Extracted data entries
---

(* ===== verification/Icmp.v ===== *)
(** * The ICMP server: [src/icmp_server.cpp]

    [run_in] answers echo requests, [run_err] turns an error notification of
    another server into an ICMP error message.  Each definition is the body of
    the server's loop for one received message; [send_icmp_error] is the
    helper with which the IP, UDP and TCP servers produce the notification. *)

From S2P Require Import Prelude Net Checksum Addr ShmMessage Transport.

Section Icmp.
Context `{Transport W}.

(** ** Code *)

(** [send_icmp_error(shm, icmp_error_name, type, code, payload, to, me)] *)
Definition send_icmp_error (icmp_error_name : list Z) (type code : Z) (payload : list Z) (payload_len : Z)
  (to me : addr) : prog W unit :=
  let extra_data := [u8 type; u8 code] in
  wrapped ← lift (wrap_message_up payload_len payload (zlen me) me (zlen to) to 2 extra_data None);
  _ ← send icmp_error_name wrapped false;
  mret tt.

(** The IPv4 server has the same function; so has the TCP server, which does not call it. *)
Definition ip4_send_icmp_error := send_icmp_error.

(** The reply to an echo request: type, code and checksum rewritten. *)
Definition echo_reply (pl : list Z) (pl_len : Z) : outcome (list Z) :=
  reply ← rdn pl 0 pl_len;
  reply ← wr reply 0 [0];
  reply ← wr reply 1 [0];
  reply ← wr reply 2 [0];
  reply ← wr reply 3 [0];
  checksum_reply ← ip_checksum reply pl_len;
  store16 reply 2 checksum_reply.

(** Body of [run_in]. The age of the request is only logged; the read of its
    time stamp is kept. *)
Definition icmp_run_in (out_name : list Z) (m : message) : prog W unit :=
  v ← lift (unwrap_message_up m);
  let pl := u_pl v in
  let pl_len := u_pl_len v in
  if pl_len <? 8 then mret tt else
  type ← lift (rd pl 0);
  code ← lift (rd pl 1);
  checksum ← lift (ip_checksum pl pl_len);
  if negb (checksum =? 0) then mret tt else
  if (type =? 8) && (code =? 0) then
    from_ip4 ← lift (addr_of_data (u_from v) (u_from_len v));
    _ ← lift (if pl_len >=? 24 then rdn pl 8 16 else Ret []);
    reply ← lift (echo_reply pl pl_len);
    wrapped ← lift (wrap_message_down (u_to_len v) (u_to v) (u_from_len v) (u_from v) pl_len reply None);
    _ ← send out_name wrapped false;
    mret tt
  else mret tt.

(** The ICMP message for an error notification: eight bytes of header and the
    IP header plus 64 bits of the offending packet.  [pl] is read at index 2,
    one past its two bytes: that is the first byte of the full packet. *)
Definition icmp_error_message (pl full_pkt : list Z) (full_pkt_len : Z) : outcome (list Z) :=
  type ← rd pl 0;
  code ← rd pl 1;
  b ← rd pl 2;
  let ip_header_size := Z.land b 15 * 4 in
  let copy_n := Z.min full_pkt_len (ip_header_size + 64 / 8) in
  let icmp_message_size := 8 + copy_n in
  m_out ← wr (zeros icmp_message_size) 0 [type];
  m_out ← wr m_out 1 [code];
  bs ← rdn full_pkt 0 copy_n;
  m_out ← wr m_out 8 bs;
  checksum_msg ← ip_checksum m_out icmp_message_size;
  store16 m_out 2 checksum_msg.
(** One round of the cleaner thread of [run_in]. *)
Definition ip4_clean_packets (now : Z) (packets : gmap Z packet) : gmap Z packet :=
  filter (fun kv => u64 (now - p_latest_ts kv.2) < packet_fragmentation_timeout) packets.

(** ** Lemmas: the header *)

(** The fields of a header, as numbers. *)
Definition ip4_hl (pl : list Z) : Z := nth 0 pl 0 mod 16 * 4.
Definition ip4_version (pl : list Z) : Z := nth 0 pl 0 / 16.
Definition ip4_size (pl : list Z) : Z := 256 * nth 2 pl 0 + nth 3 pl 0.
Definition ip4_id (pl : list Z) : Z := 256 * nth 4 pl 0 + nth 5 pl 0.
Definition ip4_more (pl : list Z) : bool := Z.odd (nth 6 pl 0 / 32).
Definition ip4_offset (pl : list Z) : Z := (256 * (nth 6 pl 0 mod 32) + nth 7 pl 0) * 8.
Definition ip4_ttl (pl : list Z) : Z := nth 8 pl 0.
Definition ip4_protocol (pl : list Z) : Z := nth 9 pl 0.
Definition ip4_src (pl : list Z) : addr := sub pl 12 4.
Definition ip4_dst (pl : list Z) : addr := sub pl 16 4.
Definition ip4_payload (pl : list Z) : list Z := sub pl (ip4_hl pl) (ip4_size pl - ip4_hl pl).

(** What [run_in] does with a packet. *)
Inductive ip4_verdict : Type :=
| IDrop
| IError (type code : Z)
| IAccept (upper : list Z).

Definition ip4_judge (listen_addr : addr) (mappings_in : gmap Z (list Z)) (pl : list Z) : ip4_verdict :=
  if zlen pl <? 20 then IDrop else
  if negb (ip4_version pl =? 4) then IDrop else
  if negb (beq (ip4_dst pl) listen_addr) then IDrop else
  if (ip4_size pl <? ip4_hl pl) || (zlen pl <? ip4_size pl) then IError 12 2 else
  if ip4_ttl pl =? 0 then IError 11 0 else
  match mappings_in !! ip4_protocol pl with
  | None => IError 3 2
  | Some upper =>
    if bool_decide (ip_checksum (take (Z.to_nat (ip4_hl pl)) pl) (ip4_hl pl) = Ret 0) then IAccept upper else IDrop
  end.

Lemma byte_land15 b : is_byte b -> Z.land b 15 = b mod 16.
Proof. intros _. change 15 with (Z.ones 4). rewrite Z.land_ones by lia. done. Qed.
Lemma ip4_fragment_spec packets_id protocol fo pl_len src dst from to pl bs :
  rdn from 0 4 = Ret src -> rdn to 0 4 = Ret dst -> zlen src = 4 -> zlen dst = 4 ->
  rdn pl fo (zlen bs) = Ret bs -> bytes src -> bytes dst -> bytes bs ->
  is_u 16 packets_id -> is_byte protocol -> 0 <= fo <= 65535 -> fo mod 8 = 0 -> zlen bs + 20 <= 65535 ->
  exists f, ip4_fragment packets_id protocol fo (zlen bs) pl_len from to pl = Ret f /\
    ip4_frag src dst protocol packets_id pl_len (fo, bs) f.
Proof.
  intros Hf Ht Ls Ld Hc Bs Bd Bb Hid Hpr Hfo H8 Hsz. pose proof (zlen_nonneg bs).
  rewrite (ip4_fragment_built packets_id protocol fo pl_len src dst from to pl bs) by done.
  set (more := fo + zlen bs <? pl_len). set (h := ip4_header _ _ _ _ _ _ _).
  assert (Hh : zlen h = 20) by (unfold h, ip4_header; autorewrite with zlen; change (zlen []) with 0; lia).
  assert (Hb6 : nth 6 h 0 = fo / 2048 + 32 * (if more then 1 else 0)) by (apply header_b6; lia).
  assert (H11 : 0 <= fo / 2048 < 32) by (Z.div_mod_to_equations; lia).
  assert (Bh : bytes h).
  { unfold h, ip4_header. rewrite !bytes_app. repeat split; try done.
    repeat constructor; try apply u8_byte; unfold is_byte; try lia; apply Z.mod_pos_bound; lia. }
  pose proof (ip_checksum_prefix h bs) as P. rewrite Hh in P. rewrite P.
  pose proof (ip_checksum_spec h Bh ltac:(lia)) as Hck. rewrite Hh in Hck. rewrite Hck. mcbn.
  set (c := 65535 - _) in *. clearbody c.
  rewrite store16_ok by (rewrite ?zlen_app; lia).
  set (h' := splice h 10 (be16 c)).
  assert (Hh' : zlen h' = 20) by (unfold h'; rewrite zlen_splice; rewrite ?zlen_be16; lia).
  assert (E : splice (h ++ bs) 10 (be16 c) = h' ++ bs).
  { unfold h', splice. rewrite be16_div. cbn [length]. unfold zlen in Hh.
    rewrite take_app_le, drop_app_le by lia. by rewrite <- !app_assoc. }
  rewrite E. eexists. split; [done|].
  assert (Bh' : bytes h') by (unfold h'; auto with myip).
  assert (Hnth : forall i, (i < 10)%nat -> nth i (h' ++ bs) 0 = nth i h 0).
  { intros i Hi. rewrite app_nth1 by (unfold zlen in Hh'; lia). unfold h', splice.
    rewrite app_nth1 by (rewrite length_take; unfold zlen in Hh; lia).
    rewrite <- (take_drop 10 h) at 2. rewrite app_nth1; [done|]. rewrite length_take. unfold zlen in Hh. lia. }
  assert (Ht20 : take 20 (h' ++ bs) = h') by (rewrite take_app_le by (unfold zlen in Hh'; lia); apply take_ge; unfold zlen in Hh'; lia).
  assert (Hsub4 : forall off, 12 <= off -> off + 4 <= 20 -> sub (h' ++ bs) off 4 = sub h off 4).
  { intros off Ho Ho2. unfold sub. rewrite drop_app_le, take_app_le by zl. unfold h', splice.
    rewrite be16_div. cbn [app length]. change (Z.to_nat 10 + 2)%nat with 12%nat.
    rewrite (drop_app_ge (take _ h)) by zl. rewrite length_take.
    replace (Z.to_nat off - Nat.min (Z.to_nat 10) (length h))%nat with (S (S (Z.to_nat off - 12)))
      by (unfold zlen in Hh; lia). cbn [drop]. rewrite drop_drop. do 3 f_equal. lia. }
  assert (Hsize : ip4_size (h' ++ bs) = zlen bs + 20).
  { unfold ip4_size. rewrite !Hnth by lia. apply (be16_u8 (zlen bs + 20)). unfold is_u. lia. }
  constructor; cbn [fst snd].
  - by rewrite bytes_app.
  - rewrite zlen_app. lia.
  - unfold ip4_version. by rewrite Hnth by lia.
  - unfold ip4_hl. by rewrite Hnth by lia.
  - rewrite Hsize, zlen_app. lia.
  - unfold ip4_id. rewrite !Hnth by lia. by apply (be16_u8 packets_id).
  - unfold ip4_offset. rewrite !Hnth, Hb6 by lia. unfold h, ip4_header. cbn [app nth].
    rewrite Z.shiftr_div_pow2 by lia. unfold wrap. change (2 ^ 3) with 8. change (2 ^ 8) with 256.
    destruct more; Z.div_mod_to_equations; lia.
  - rewrite Hnth, Hb6 by lia. unfold more. destruct (fo + zlen bs <? pl_len); Z.div_mod_to_equations; lia.
  - unfold ip4_ttl. by rewrite Hnth by lia.
  - unfold ip4_protocol. rewrite Hnth by lia. unfold h, ip4_header. cbn [app nth]. by apply is_byte_u8.
  - unfold ip4_src. rewrite Hsub4 by lia. by apply (sub_app_mid _ src dst).
  - unfold ip4_dst. rewrite Hsub4 by lia. unfold h, ip4_header. rewrite app_assoc, <- (app_nil_r dst) at 1.
    rewrite (sub_app_mid _ dst []); [done| |done]. autorewrite with zlen. change (zlen []) with 0. lia.
  - unfold ip4_payload. rewrite Hsize. unfold ip4_hl. rewrite Hnth by lia. change (nth 0 h 0 mod 16 * 4) with 20.
    rewrite <- (app_nil_r bs) at 1. apply sub_app_mid; lia.
  - rewrite Ht20. rewrite <- Hh. unfold h'. apply ip_checksum_fill_aux; try done; try lia.
    by rewrite Hh.
Qed.

(** ** Lemmas: the fragment loop *)

Lemma use_mtu_size_spec mtu :
  28 <= mtu <= 65535 ->
  8 <= use_mtu_size mtu <= mtu - 20 /\ use_mtu_size mtu mod 8 = 0 /\ u64 (use_mtu_size mtu) = use_mtu_size mtu.
Proof.
  intros Hm. assert (E : use_mtu_size mtu = 8 * ((mtu - 20) / 8)).
  { unfold use_mtu_size. change 7 with (Z.ones 3). rewrite <- Z.ldiff_land, Z.ldiff_ones_r by lia.
    rewrite Z.shiftl_mul_pow2, Z.shiftr_div_pow2 by lia. change (2 ^ 3) with 8. lia. }
  rewrite E. assert (8 <= 8 * ((mtu - 20) / 8) <= mtu - 20) by (Z.div_mod_to_equations; lia).
  split; [done|]. split; [rewrite Z.mul_comm; by apply Z.mod_mul|]. apply wrap_small. unfold is_u. lia.
Qed.

Section Ip4OutLemmas.
Context `{Transport W}.

Definition frame_message (mac_from mac_to : addr) (f : list Z) : message :=
  message_of (down_data mac_from mac_to f) None.

Lemma ip4_fragment_loop_spec fuel link_name mtu packets_id protocol src dst from to pl tail mac_from mac_to fo w :
  rdn from 0 4 = Ret src -> rdn to 0 4 = Ret dst -> zlen src = 4 -> zlen dst = 4 ->
  bytes src -> bytes dst -> bytes pl -> is_u 16 packets_id -> is_byte protocol ->
  28 <= mtu <= 65535 -> zlen pl <= 65535 -> zlen mac_from <= 255 -> zlen mac_to <= 255 ->
  0 <= fo <= zlen pl -> (fo mod 8 = 0 \/ zlen pl <= fo) -> zlen pl - fo < Z.of_nat fuel ->
  exists frames,
    Forall2 (ip4_frag src dst protocol packets_id (zlen pl))
      (pieces fo (chunks (use_mtu_size mtu) (drop (Z.to_nat fo) pl))) frames /\
    ip4_fragment_loop fuel link_name mtu packets_id protocol (zlen pl) from to (pl ++ tail) mac_from mac_to fo w =
    Ret (true, send_until link_name (map (frame_message mac_from mac_to) frames) w).
Proof.
  intros Hf Ht Ls Ld Bs Bd Bp Hid Hpr Hmtu Hpl Lmf Lmt.
  destruct (use_mtu_size_spec mtu Hmtu) as (Hu & Hu8 & Hu64). set (u := use_mtu_size mtu) in *.
  revert fo w. induction fuel as [|fuel IH]; intros fo w Hfo H8 Hfuel; cbn [ip4_fragment_loop].
  { lia. }
  destruct (Z.ltb_spec fo (zlen pl)) as [Hlt|Hge].
  2: { exists []. rewrite drop_ge by (unfold zlen in Hge; lia). split; [constructor|done]. }
  fold u. rewrite Hu64. set (cur := Z.min u (zlen pl - fo)).
  destruct H8 as [H8|]; [|lia].
  set (rest := drop (Z.to_nat fo) pl). assert (Hr : zlen rest = zlen pl - fo) by (unfold rest; rewrite zlen_drop; lia).
  set (bs := take (Z.to_nat u) rest).
  assert (Hbs : zlen bs = cur) by (unfold bs, cur; rewrite zlen_take; lia).
  assert (Hrd : rdn (pl ++ tail) fo (zlen bs) = Ret bs).
  { pose proof (zlen_nonneg tail). rewrite rdn_ok by (rewrite ?zlen_app; lia). f_equal. unfold sub.
    rewrite drop_app_le by (unfold zlen in Hlt; lia). fold rest.
    rewrite take_app_le by (unfold zlen in *; lia). rewrite Hbs. unfold bs, cur.
    destruct (Z.min_spec u (zlen pl - fo)) as [[? ->]|[? ->]]; [done|].
    rewrite !take_ge by (unfold zlen in *; lia). done. }
  assert (Bbs : bytes bs) by (apply Forall_take, Forall_drop; exact Bp).
  destruct (ip4_fragment_spec packets_id protocol fo (zlen pl) src dst from to (pl ++ tail) bs
              Hf Ht Ls Ld Hrd Bs Bd Bbs Hid Hpr ltac:(lia) H8 ltac:(lia)) as (f & Hfr & Hff).
  rewrite <- Hbs. erewrite lift_bind by exact Hfr. pose proof (fr_len _ _ _ _ _ _ _ Hff) as Hfl. cbn [snd] in Hfl.
  erewrite lift_bind.
  2: { eapply wrap_message_down_gen; [by apply rdn_all|by apply rdn_all|apply rdn_all; lia|done|done|lia]. }
  rewrite send_after by (apply down_message_size; lia).
  fold (frame_message mac_from mac_to f).
  destruct (IH (fo + zlen bs) (after_send link_name (frame_message mac_from mac_to f) w)) as (frames & Hall & Hrun).
  { lia. }
  { rewrite Hbs. unfold cur. destruct (Z.min_spec u (zlen pl - fo)) as [[? ->]|[? ->]]; [left|right; lia].
    rewrite Z.add_mod, H8, Hu8 by lia. done. }
  { lia. }
  exists (f :: frames). split.
  - assert (Hch : chunks u rest = bs :: chunks u (drop (Z.to_nat (fo + zlen bs)) pl)).
    { rewrite chunks_cons; [|lia|intros E; rewrite E in Hr; change (zlen []) with 0 in Hr; lia].
      fold bs. f_equal. f_equal. unfold rest. rewrite drop_drop, Hbs. unfold cur.
      destruct (Z.min_spec u (zlen pl - fo)) as [[? ->]|[? ->]]; [f_equal; lia|].
      rewrite !drop_ge by (unfold zlen in *; lia). done. }
    rewrite Hch. cbn [pieces]. constructor; [done|exact Hall].
  - cbn [map send_until]. fold (send_ok_b link_name (frame_message mac_from mac_to f) w).
    destruct (send_ok_b _ _ _); [exact Hrun|done].
Qed.

End Ip4OutLemmas.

---

Requirement — Going back to the entries above, set down exactly the lines that begin at the one with "one past its" and end at the one with "Definition ip4_more (pl", both included, and nothing else.

Problem solution —
    one past its two bytes: that is the first byte of the full packet. *)
Definition icmp_error_message (pl full_pkt : list Z) (full_pkt_len : Z) : outcome (list Z) :=
  type ← rd pl 0;
  code ← rd pl 1;
  b ← rd pl 2;
  let ip_header_size := Z.land b 15 * 4 in
  let copy_n := Z.min full_pkt_len (ip_header_size + 64 / 8) in
  let icmp_message_size := 8 + copy_n in
  m_out ← wr (zeros icmp_message_size) 0 [type];
  m_out ← wr m_out 1 [code];
  bs ← rdn full_pkt 0 copy_n;
  m_out ← wr m_out 8 bs;
  checksum_msg ← ip_checksum m_out icmp_message_size;
  store16 m_out 2 checksum_msg.
(** One round of the cleaner thread of [run_in]. *)
Definition ip4_clean_packets (now : Z) (packets : gmap Z packet) : gmap Z packet :=
  filter (fun kv => u64 (now - p_latest_ts kv.2) < packet_fragmentation_timeout) packets.

(** ** Lemmas: the header *)

(** The fields of a header, as numbers. *)
Definition ip4_hl (pl : list Z) : Z := nth 0 pl 0 mod 16 * 4.
Definition ip4_version (pl : list Z) : Z := nth 0 pl 0 / 16.
Definition ip4_size (pl : list Z) : Z := 256 * nth 2 pl 0 + nth 3 pl 0.
Definition ip4_id (pl : list Z) : Z := 256 * nth 4 pl 0 + nth 5 pl 0.
Definition ip4_more (pl : list Z) : bool := Z.odd (nth 6 pl 0 / 32).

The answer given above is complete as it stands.